Exercise objective:
In the data below, find the line containing "Proof. unfold frame3, encode_message.", then set down that line and every later line up to and including the line containing "assert (zlen (wire_pending", exactly.

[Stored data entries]
/---

Lemma to_le4_inj a b : 0 <= a < W32 -> 0 <= b < W32 -> to_le 4 a = to_le 4 b -> a = b.
Proof.
  intros Ha Hb E. apply (f_equal from_le) in E. rewrite !from_to_le in E. change (256 ^ Z.of_nat 4) with W32 in E. by rewrite !Z.mod_small in E.
Qed.
Lemma frame3_inj f g u v : fields_ok f -> fields_ok g -> frame3 f ++ u = frame3 g ++ v -> f = g /\ u = v.
Proof.
  destruct f as [[r fl] b], g as [[r' fl'] b']. unfold fields_ok, frame3, encode_message. cbn [fst snd]. intros (F1 & F2 & F3) (G1 & G2 & G3) E.
  rewrite <- !app_assoc in E. pose proof (zlen_nonneg b). pose proof (zlen_nonneg b').
  apply app_inj_1 in E as [E1 E]; [|done]. apply app_inj_1 in E as [E2 E]; [|done]. apply app_inj_1 in E as [E3 E]; [|done].
  apply to_le4_inj in E1, E2, E3; try done. apply app_inj_1 in E as [-> ->]; [|unfold zlen in *; lia]. by subst.
Qed.
Lemma frame3_length f : zlen (frame3 f) = 12 + zlen f.2.
Proof. unfold frame3, encode_message. rewrite !zlen_app, !to_le_length. lia. Qed.
(** A stream of frames has one reading. *)
Lemma frames_prefix ds ms u v :
  Forall fields_ok ds -> Forall fields_ok ms -> concat (map frame3 ds) ++ u = concat (map frame3 ms) ++ v ->
  zlen v < 12 -> exists rest, ms = ds ++ rest /\ u = concat (map frame3 rest) ++ v.
Proof.
  intros Fd. revert ms. induction Fd as [|d ds Hd Fd IH]; intros ms Fm E Lv; [by exists ms|]. destruct Fm as [|m ms Hm Fm].
  - exfalso. apply (f_equal zlen) in E. cbn in E. rewrite !zlen_app, frame3_length in E. pose_zlen. change (zlen []) with 0 in E. lia.
  - cbn [map concat] in E. rewrite <- !app_assoc in E. apply frame3_inj in E as [-> E]; try done.
    destruct (IH ms Fm E Lv) as (rest & -> & ->). by exists rest.
Qed.
(** What is pending of an incomplete message is less than a frame. *)
Lemma pending_incomplete P R x f u :
  wire_ok P R x -> complete_message x = false -> fields_ok f -> wire_pending x <> frame3 f ++ u.
Proof.
  intros [W1 W2 W3 W4 W5 W6 W7 W8 _ _ _] C Hf E. unfold complete_message in C.
  assert (zlen (wire_pending x) = header_have x + body_have x) as L.
  { unfold wire_pending. rewrite zlen_app, !zlen_take. rewrite !Z2Nat.id by lia. lia. }
  pose proof (f_equal zlen E) as L2. rewrite zlen_app, frame3_length, L in L2. pose_zlen.
  destruct (decide (header_have x < 12)) as [Hh|Hh]; [rewrite (W7 Hh) in W5; change (zlen []) with 0 in W5; lia|].
  assert (header_have x = 12) as Eh by lia. specialize (W8 Eh). rewrite Eh in C. cbn [Z.eqb Pos.eqb andb] in C. bools.
  enough (zlen (wi_body x) = zlen f.2) by lia. rewrite W8.
  unfold wire_pending in E. rewrite Eh, take_ge in E by (unfold zlen in *; lia).
  apply (f_equal (fun l => take 4 (drop 8 l))) in E.
  rewrite (drop_app_le _ _ 8), take_app_le in E by (rewrite ?length_drop; unfold zlen in *; lia).
  rewrite (take_ge (drop 8 _)) in E by (rewrite length_drop; unfold zlen in *; lia). rewrite E.
  destruct f as [[r fl] b]. unfold frame3, encode_message. cbn [fst snd]. change 8%nat with (4 + 4)%nat. rewrite <- drop_drop, <- !app_assoc.
  rewrite (drop_app_length' (to_le 4 r)), (drop_app_length' (to_le 4 fl)), take_app_length' by done. rewrite from_to_le. apply Z.mod_small.
  destruct Hf as (_ & _ & Hf). cbn in Hf. exact (conj (zlen_nonneg b) Hf).
Qed.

\---

Finished exercise:
Proof. unfold frame3, encode_message. rewrite !zlen_app, !to_le_length. lia. Qed.
(** A stream of frames has one reading. *)
Lemma frames_prefix ds ms u v :
  Forall fields_ok ds -> Forall fields_ok ms -> concat (map frame3 ds) ++ u = concat (map frame3 ms) ++ v ->
  zlen v < 12 -> exists rest, ms = ds ++ rest /\ u = concat (map frame3 rest) ++ v.
Proof.
  intros Fd. revert ms. induction Fd as [|d ds Hd Fd IH]; intros ms Fm E Lv; [by exists ms|]. destruct Fm as [|m ms Hm Fm].
  - exfalso. apply (f_equal zlen) in E. cbn in E. rewrite !zlen_app, frame3_length in E. pose_zlen. change (zlen []) with 0 in E. lia.
  - cbn [map concat] in E. rewrite <- !app_assoc in E. apply frame3_inj in E as [-> E]; try done.
    destruct (IH ms Fm E Lv) as (rest & -> & ->). by exists rest.
Qed.
(** What is pending of an incomplete message is less than a frame. *)
Lemma pending_incomplete P R x f u :
  wire_ok P R x -> complete_message x = false -> fields_ok f -> wire_pending x <> frame3 f ++ u.
Proof.
  intros [W1 W2 W3 W4 W5 W6 W7 W8 _ _ _] C Hf E. unfold complete_message in C.
  assert (zlen (wire_pending x) = header_have x + body_have x) as L.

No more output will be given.